- TASK OBJECTIVE
After finding the line with "Hc by done]." in the data below, set down exactly each line through the one with "tj = ti_kcpuset tj0).", inclusive, and stop there.

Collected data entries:

§ §

(** The loop over the TLBs from index [k] on, where there is more than
    one TLB. *)
Lemma release_all_loop_spec (p : pmap_t) (m : nat) :
  ∀ (k : nat) (s : kstate) (pm : pmap),
    (k + m = length (pmap_tlbs s))%nat →
    pmaps s !! p = Some pm → p ≠ pmap_kernel →
    MULTIPROCESSOR cfg = true → PMAP_TLB_MAX cfg ≠ 1%nat →
    pm_onproc pm = ∅ →
    (∀ j tj, pmap_tlbs s !! j = Some tj →
       tlb_inv cfg [] s j tj ∧ ti_lock tj = false) →
    tlbs_disjoint s →
    (∀ c, c ∈ pm_active pm →
       ∃ j tj, (k ≤ j)%nat ∧ pmap_tlbs s !! j = Some tj
               ∧ c ∈ ti_kcpuset tj) →
    wp (release_all_loop cfg p (seq k m)) s (λ _ s',
      ∃ pm', pmaps s' !! p = Some pm' ∧ pm_active pm' = ∅
        ∧ (∀ q, q ≠ p → pmaps s' !! q = pmaps s !! q)
        ∧ length (pmap_tlbs s') = length (pmap_tlbs s)
        ∧ (∀ j, (j < k)%nat → pai_asid pm' j = pai_asid pm j)
        ∧ ∀ j tj, pmap_tlbs s !! j = Some tj →
            ∃ tj', pmap_tlbs s' !! j = Some tj'
              ∧ tlb_inv cfg [] s' j tj' ∧ ti_lock tj' = false
              ∧ ti_tlbinvop tj' = ti_tlbinvop tj
              ∧ ti_kcpuset tj' = ti_kcpuset tj
              ∧ ((j < k)%nat → tj' = tj)
              ∧ ((k ≤ j)%nat →
                 pai_asid pm' j = 0 ∧ (p ∉ ti_pais tj')
                 ∧ ti_victim tj'
                   = if bool_decide (p ∈ ti_pais tj ∧ ti_victim tj = Some p)
                     then None else ti_victim tj)).
Proof.
  induction m as [|m IH];
    intros k s pm Hlen Hpm Hpk Hmp Hmax Hon Hall Hdis Hcov.
  - cbn [seq release_all_loop]. wp_steps.
    assert (He : pm_active pm = ∅).
    { apply elem_of_equiv_empty_L. intros c Hc.
      destruct (Hcov c Hc) as (j & tj & Hj & Hlk & _).
      apply lookup_lt_Some in Hlk. lia. }
    unfold kcpuset_iszero. rewrite bool_decide_eq_true_2 by done.
    apply wp_ret. exists pm. split; [done|]. split; [done|].
    split; [done|]. split; [done|]. split; [done|].
    intros j tj Hj. exists tj. destruct (Hall j tj Hj) as [Hi Hl].
    split; [done|]. split; [done|]. split; [done|]. split; [done|].
    split; [done|]. split; [done|].
    intros Hkj. apply lookup_lt_Some in Hj. lia.
  - assert (Hactp : ∀ tj pm0, pmap_tlb_intersecting_active_p cfg pm0 tj
              = kcpuset_intersecting_p (pm_active pm0) (ti_kcpuset tj)).
    { intros. unfold pmap_tlb_intersecting_active_p.
      by rewrite (proj2 (Nat.eqb_neq _ _) Hmax). }
    assert (Honp : ∀ tj pm0, pmap_tlb_intersecting_onproc_p cfg pm0 tj
              = kcpuset_intersecting_p (pm_onproc pm0) (ti_kcpuset tj)).
    { intros. unfold pmap_tlb_intersecting_onproc_p.
      by rewrite (proj2 (Nat.eqb_neq _ _) Hmax). }
    assert (Hempty : ∀ kc, kcpuset_intersecting_p ∅ kc = false).
    { intros kc. unfold kcpuset_intersecting_p.
      apply bool_decide_eq_false. intros H. apply H.
      apply elem_of_equiv_empty_L. intros x Hx.
      apply elem_of_intersection in Hx as [Hx _].
      by apply elem_of_empty in Hx. }
    cbn [seq release_all_loop]. wp_steps.
    destruct (kcpuset_iszero (pm_active pm)) eqn:Hz.
    + unfold kcpuset_iszero in Hz. apply bool_decide_eq_true in Hz.
      apply wp_ret. exists pm. split; [done|]. split; [done|].
      split; [done|]. split; [done|]. split; [done|].
      intros j tj Hj. exists tj. destruct (Hall j tj Hj) as [Hi Hl].
      split; [done|]. split; [done|]. split; [done|]. split; [done|].
      split; [done|]. split; [done|]. intros _.
      assert (Hnin : p ∉ ti_pais tj).
      { intros Hin.
        destruct (inv_linked _ _ _ _ _ Hi p Hin) as (_ & pm0 & Hpm0 & _ & _ & Ha).
        rewrite Hpm in Hpm0. injection Hpm0 as <-.
        specialize (Ha Hmp). rewrite Hactp, Hz, Hempty in Ha. done. }
      destruct (inv_unlinked _ _ _ _ _ Hi p pm Hpk Hpm Hnin) as [H0 _].
      split; [done|]. split; [done|].
      rewrite bool_decide_eq_false_2; [done|]. by intros [? _].
    + destruct (lookup_lt_is_Some_2 (pmap_tlbs s) k ltac:(lia)) as [tk Htk].
      destruct (Hall k tk Htk) as [Hik Hlk].
      apply wp_bind. eapply wp_mono.
      { apply (release_all_tlb_spec s k tk p pm Hik Hlk Hpk Hpm Hmp).
        by rewrite Honp, Hon, Hempty. }
      intros [] s1 (tk' & Htlbs1 & Hpms1 & Hik' & Hlk' & Hnin' & Hv' & Hop'
                    & Hkc').
      set (pm1 := if bool_decide (p ∈ ti_pais tk)
                  then pai_reset_pm cfg k tk pm else pm) in *.
      assert (Hpm1 : pmaps s1 !! p = Some pm1)
        by (rewrite Hpms1; apply lookup_insert_eq).
      assert (Hlk1 : ∀ j, j ≠ k → pmap_tlbs s1 !! j = pmap_tlbs s !! j).
      { intros j Hj. rewrite Htlbs1. by apply list_lookup_insert_ne. }
      assert (Hlkk : pmap_tlbs s1 !! k = Some tk').
      { rewrite Htlbs1. apply list_lookup_insert_eq.
        by eapply lookup_lt_Some. }
      assert (Hother : ∀ j tj, j ≠ k → pmap_tlbs s !! j = Some tj →
                pai_asid pm1 j = pai_asid pm j
                ∧ pmap_tlb_intersecting_active_p cfg pm1 tj
                  = pmap_tlb_intersecting_active_p cfg pm tj
                ∧ pmap_tlb_intersecting_onproc_p cfg pm1 tj
                  = pmap_tlb_intersecting_onproc_p cfg pm tj).
      { intros j tj Hj Htj. unfold pm1.
        destruct (bool_decide (p ∈ ti_pais tk)); [|done].
        apply pai_reset_pm_other; try done. by apply (Hdis k j). }
      assert (Hon1 : pm_onproc pm1 = ∅).
      { unfold pm1. destruct (bool_decide (p ∈ ti_pais tk)); [|done].
        by rewrite pai_reset_pm_onproc. }
      assert (Hk0 : pai_asid pm1 k = 0).
      { unfold pm1. destruct (decide (p ∈ ti_pais tk)) as [Hin|Hin].
        - rewrite bool_decide_eq_true_2 by done. apply pai_reset_pm_asid.
        - rewrite bool_decide_eq_false_2 by done.
          by destruct (inv_unlinked _ _ _ _ _ Hik p pm Hpk Hpm Hin). }
      assert (Hact1 : ∀ c, c ∈ pm_active pm1 →
                c ∈ pm_active pm ∧ c ∉ ti_kcpuset tk).
      { intros c Hc. unfold pm1 in Hc.
        destruct (decide (p ∈ ti_pais tk)) as [Hin|Hin];
          [rewrite bool_decide_eq_true_2 in Hc by done
          |rewrite bool_decide_eq_false_2 in Hc by done].
        - unfold pai_reset_pm in Hc. rewrite Hmp in Hc.
          rewrite (proj2 (Nat.eqb_neq _ _) Hmax) in Hc.
          cbn [pm_active set_active set_pai_asid] in Hc.
          by apply elem_of_difference in Hc.
        - split; [done|]. intros Hk.
          destruct (inv_unlinked _ _ _ _ _ Hik p pm Hpk Hpm Hin) as [_ Hun].
          destruct (Hun Hmp) as [Ha _]. rewrite Hactp in Ha.
          unfold kcpuset_intersecting_p in Ha.
          apply bool_decide_eq_false in Ha. apply Ha. intros He.
          assert (Hx : c ∈ pm_active pm ∩ ti_kcpuset tk)
            by (by apply elem_of_intersection).
          rewrite He in Hx. by apply elem_of_empty in Hx. }
      eapply wp_mono.
      { apply (IH (S k) s1 pm1); try done.
        - rewrite Htlbs1, length_insert. lia.
        - intros j tj1 Hj. destruct (decide (j = k)) as [Heq|Hne].
          + subst j. rewrite Hlkk in Hj. injection Hj as <-. done.
          + rewrite Hlk1 in Hj by done. destruct (Hall j tj1 Hj) as [Hi Hl].
            split; [|done].
            destruct (Hother j tj1 Hne Hj) as (E1 & E2 & E3).
            eapply (tlb_inv_pmap_ext [] s s1 j tj1 p pm pm1); try done.
            by rewrite Hlk1.
        - intros i j ti tj Hij Hi Hj.
          assert (Hkci : ∃ ti0, pmap_tlbs s !! i = Some ti0
                           ∧ ti_kcpuset ti = ti_kcpuset ti0).
          { destruct (decide (i = k)) as [Heq|Hne].
            - subst i. rewrite Hlkk in Hi. injection Hi as <-. by exists tk.
            - rewrite Hlk1 in Hi by done. by exists ti. }
          assert (Hkcj : ∃ tj0, pmap_tlbs s !! j = Some tj0
                           ∧ ti_kcpuset tj = ti_kcpuset tj0).
          { destruct (decide (j = k)) as [Heq|Hne].
            - subst j. rewrite Hlkk in Hj. injection Hj as <-. by exists tk.
            - rewrite Hlk1 in Hj by done. by exists tj. }
          destruct Hkci as (ti0 & Hi0 & ->), Hkcj as (tj0 & Hj0 & ->).
          by apply (Hdis i j).
        - intros c Hc. destruct (Hact1 c Hc) as [Hc1 Hc2].
          destruct (Hcov c Hc1) as (j & tj & Hj & Hlj & Hin).
          destruct (decide (j = k)) as [Heq|Hne].
          + subst j. rewrite Htk in Hlj. injection Hlj as <-. done.
          + exists j, tj. split; [lia|]. split; [by rewrite Hlk1|done]. }
      intros [] s' (pm' & P1 & P2 & P3 & P4 & P5 & P6).
      exists pm'. split; [done|]. split; [done|].
      split.
      { intros q Hq. rewrite (P3 q Hq), Hpms1. by apply lookup_insert_ne. }
      split; [rewrite P4, Htlbs1; apply length_insert|].
      split.
      { intros j Hj. rewrite (P5 j) by lia.
        destruct (lookup_lt_is_Some_2 (pmap_tlbs s) j ltac:(lia)) as [tj Htj].
        by destruct (Hother j tj ltac:(lia) Htj) as (E1 & _). }
      intros j tj Hj. destruct (decide (j = k)) as [Heq|Hne].
      * subst j. rewrite Htk in Hj. injection Hj as <-.
        destruct (P6 k tk' Hlkk) as (t & Q1 & Q2 & Q3 & Q4 & Q5 & Q6 & _).
        specialize (Q6 ltac:(lia)). subst t.
        exists tk'. split; [done|]. split; [done|]. split; [done|].
        split; [done|]. split; [done|]. split; [lia|]. intros _.
        split; [by rewrite (P5 k) by lia|]. done.
      * destruct (P6 j tj ltac:(by rewrite Hlk1))
          as (t & Q1 & Q2 & Q3 & Q4 & Q5 & Q6 & Q7).
        exists t. split; [done|]. split; [done|]. split; [done|].
        split; [done|]. split; [done|].
        split; [intros Hjk; apply Q6; lia|].
        intros Hkj. apply Q7. lia.
Qed.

§ §

- WRITTEN ANSWER
          |rewrite bool_decide_eq_false_2 in Hc by done].
        - unfold pai_reset_pm in Hc. rewrite Hmp in Hc.
          rewrite (proj2 (Nat.eqb_neq _ _) Hmax) in Hc.
          cbn [pm_active set_active set_pai_asid] in Hc.
          by apply elem_of_difference in Hc.
        - split; [done|]. intros Hk.
          destruct (inv_unlinked _ _ _ _ _ Hik p pm Hpk Hpm Hin) as [_ Hun].
          destruct (Hun Hmp) as [Ha _]. rewrite Hactp in Ha.
          unfold kcpuset_intersecting_p in Ha.
          apply bool_decide_eq_false in Ha. apply Ha. intros He.
          assert (Hx : c ∈ pm_active pm ∩ ti_kcpuset tk)
            by (by apply elem_of_intersection).
          rewrite He in Hx. by apply elem_of_empty in Hx. }
      eapply wp_mono.
      { apply (IH (S k) s1 pm1); try done.
        - rewrite Htlbs1, length_insert. lia.
        - intros j tj1 Hj. destruct (decide (j = k)) as [Heq|Hne].
          + subst j. rewrite Hlkk in Hj. injection Hj as <-. done.
          + rewrite Hlk1 in Hj by done. destruct (Hall j tj1 Hj) as [Hi Hl].
            split; [|done].
            destruct (Hother j tj1 Hne Hj) as (E1 & E2 & E3).
            eapply (tlb_inv_pmap_ext [] s s1 j tj1 p pm pm1); try done.
            by rewrite Hlk1.
        - intros i j ti tj Hij Hi Hj.
          assert (Hkci : ∃ ti0, pmap_tlbs s !! i = Some ti0
                           ∧ ti_kcpuset ti = ti_kcpuset ti0).
          { destruct (decide (i = k)) as [Heq|Hne].
            - subst i. rewrite Hlkk in Hi. injection Hi as <-. by exists tk.
            - rewrite Hlk1 in Hi by done. by exists ti. }
          assert (Hkcj : ∃ tj0, pmap_tlbs s !! j = Some tj0
                           ∧ ti_kcpuset tj = ti_kcpuset tj0).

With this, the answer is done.